Effects of syndecan‐4 silencing on the extracellular matrix remodeling in anoikis‐resistant endothelial cells

Abstract

AbstractAnoikis is a process of programmed cell death induced by the loss of cell/matrix interactions. In previous work, we have shown that the acquisition of anoikis resistance upregulates syndecan‐4 (SDC4) expression in endothelial cells. In addition, SDC4 gene silencing by microRNA interference reverses the transformed phenotype of anoikis‐resistant endothelial cells. Due to this role of SDC4 in regulating the behavior of anoikis‐resistant endothelial cells, we have evaluated that the functional consequences of SDC4 silencing in the extracellular matrix (ECM) remodeling in anoikis‐resistant rabbit aortic endothelial cells submitted to SDC4 gene silencing (miR‐Syn4‐Adh‐1‐EC). For this, we evaluated the expression of adhesive proteins, ECM receptors, nonreceptor protein‐tyrosine kinases, and ECM‐degrading enzymes and their inhibitors.

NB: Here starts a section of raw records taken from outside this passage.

Definition loadAuditChainHeadConn : sq audit_db (Z * string) :=
  let$ head := sq_wrap (fun e => Errorf "audit chain: select head: %w" [e])
                 (query (fun db => top (chained_rows (events db)))) in
  match head with
  | Some (seq, r) => sq_ret (seq, erHash r)
  | None =>
      let$ checkpoint := sq_wrap (fun e => Errorf "audit chain: select checkpoint: %w" [e])
                           (query (fun db => latest (checkpoints db))) in
      sq_ret (0%Z, match checkpoint with Some c => cpThroughHash c | None => auditChainGenesisPrevHash end)
  end.

(** ** Appending *)

Record PreparedAuditEventInsert := {
  pEvent : Event; pTimestampStr : string; pContentBytes : string; pStdoutBytes : string; pStderrBytes : string;
  pEncrypted : bool; pStdoutPlaintext : string; pStderrPlaintext : string
}.

(** The INSERT: [seq] is UNIQUE. *)
Definition insert_event (r : Z -> event_row) (seq : Z) (db : audit_db) : result Z * audit_db :=
  if existsb (fun x => (x.1 =? seq)%Z) (chained_rows (events db))
  then (Err (Extern "UNIQUE constraint failed: events.seq"), db)
  else (Ok (next_id db), {| sessions := sessions db; events := events db ++ [r (next_id db)];
                            checkpoints := checkpoints db; next_id := (next_id db + 1)%Z |}).

(** The copy of the event whose output columns hold the truncated text. *)
Definition digest_event (p : PreparedAuditEventInsert) : Event := {|
  evTransactionID := evTransactionID (pEvent p); evSessionID := evSessionID (pEvent p);
  evTimestamp := evTimestamp (pEvent p); evType := evType (pEvent p);
  evContentText := evContentText (pEvent p); evCommandRaw := evCommandRaw (pEvent p);
  evExitCode := evExitCode (pEvent p); evStdout := pStdoutPlaintext p; evStderr := pStderrPlaintext p;
  evDurationMs := evDurationMs (pEvent p) |}.

(** The row for a prepared event on top of a head. *)
Definition row_on (p : PreparedAuditEventInsert) (seq : Z) (prevHash : string) (id : Z) : event_row :=
  let contentDigest := computeEventContentDigest (digest_event p) in
  {| erId := id; erSeq := Some seq; erPrevHash := prevHash; erDigest := contentDigest;
     erHash := computeAuditEventHash seq prevHash (evType (pEvent p)) (evSessionID (pEvent p)) (pTimestampStr p)
                 contentDigest (evTransactionID (pEvent p));
     erTransactionID := evTransactionID (pEvent p); erSession := evSessionID (pEvent p);
     erTimestamp := pTimestampStr p; erType := evType (pEvent p); erContent := pContentBytes p;
     erCommandRaw := evCommandRaw (pEvent p); erExitCode := Some (evExitCode (pEvent p));
     erStdout := pStdoutBytes p; erStderr := pStderrBytes p; erDurationMs := Some (evDurationMs (pEvent p));
     erEncrypted := pEncrypted p |}.

(** [AppendPreparedAuditEvent]: the row's id, its sequence number and its hash. *)
Definition AppendPreparedAuditEvent (p : PreparedAuditEventInsert) : sq audit_db (Z * Z * string) :=
  let$ head := loadAuditChainHeadConn in
  let nextSeq := (head.1 + 1)%Z in
  let$ id := sq_wrap (fun e => Errorf "%w: %w" [Sentinel "ErrAuditStoreRecordEventFailed"; e])
               (stmt (insert_event (row_on p nextSeq head.2) nextSeq)) in
  sq_ret (id, nextSeq, erHash (row_on p nextSeq head.2 id)).

(** ** Recording *)

Record AuditStoreConfig := { OutputTruncationThreshold : nat; HeadTailSize : nat }.

(** The encryption vault: its state and what it makes of a text and of a ciphertext. *)
Record Vault := { IsUnlocked : bool; Encrypt : string -> result string; Decrypt : string -> result string }.

Section store.
Context (err_text : gerr -> string).
Context (vault : Vault).

Definition encryptContent (content : string) : result string :=
  if String.eqb content "" then Ok ""
  else
    let? _ := require (IsUnlocked vault) (Sentinel "ErrAuditStoreVaultLocked") in
    match Encrypt vault content with
    | Ok b => Ok b
    | Err e => Err (Errorf "%w: %w" [Sentinel "ErrAuditStoreEncryptFailed"; e])
    end.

Altered cell behavior was monitored by adhesion, migration, and tube formation assays. We found that SDC4 silencing led to a decrease in migration and angiogenic capacity of anoikis‐resistant endothelial cells; this was accompanied by an increase in adhesion to fibronectin. Furthermore, after SDC4 silencing, we observed an increase in the expression of fibronectin, collagen IV, and vitronectin, and a decrease in the expression of integrin α5β1 and αvβ3, besides that, silenced cells show an increase in Src and FAK expression. Quantitative polymerase chain reaction and Western blot analysis demonstrated that SDC4 silencing leads to altered gene and protein expression of MMP2, MMP9, and HSPE. Compared with parental cells, SDC4 silenced cells showed a decrease in nitric oxide production and eNOS expression. In conclusion, these data demonstrate that SDC4 plays an important role in ECM remodeling. In addition, our findings represent an important step toward understanding the mechanism by which SDC4 can reverse the transformed phenotype of anoikis‐resistant endothelial cells.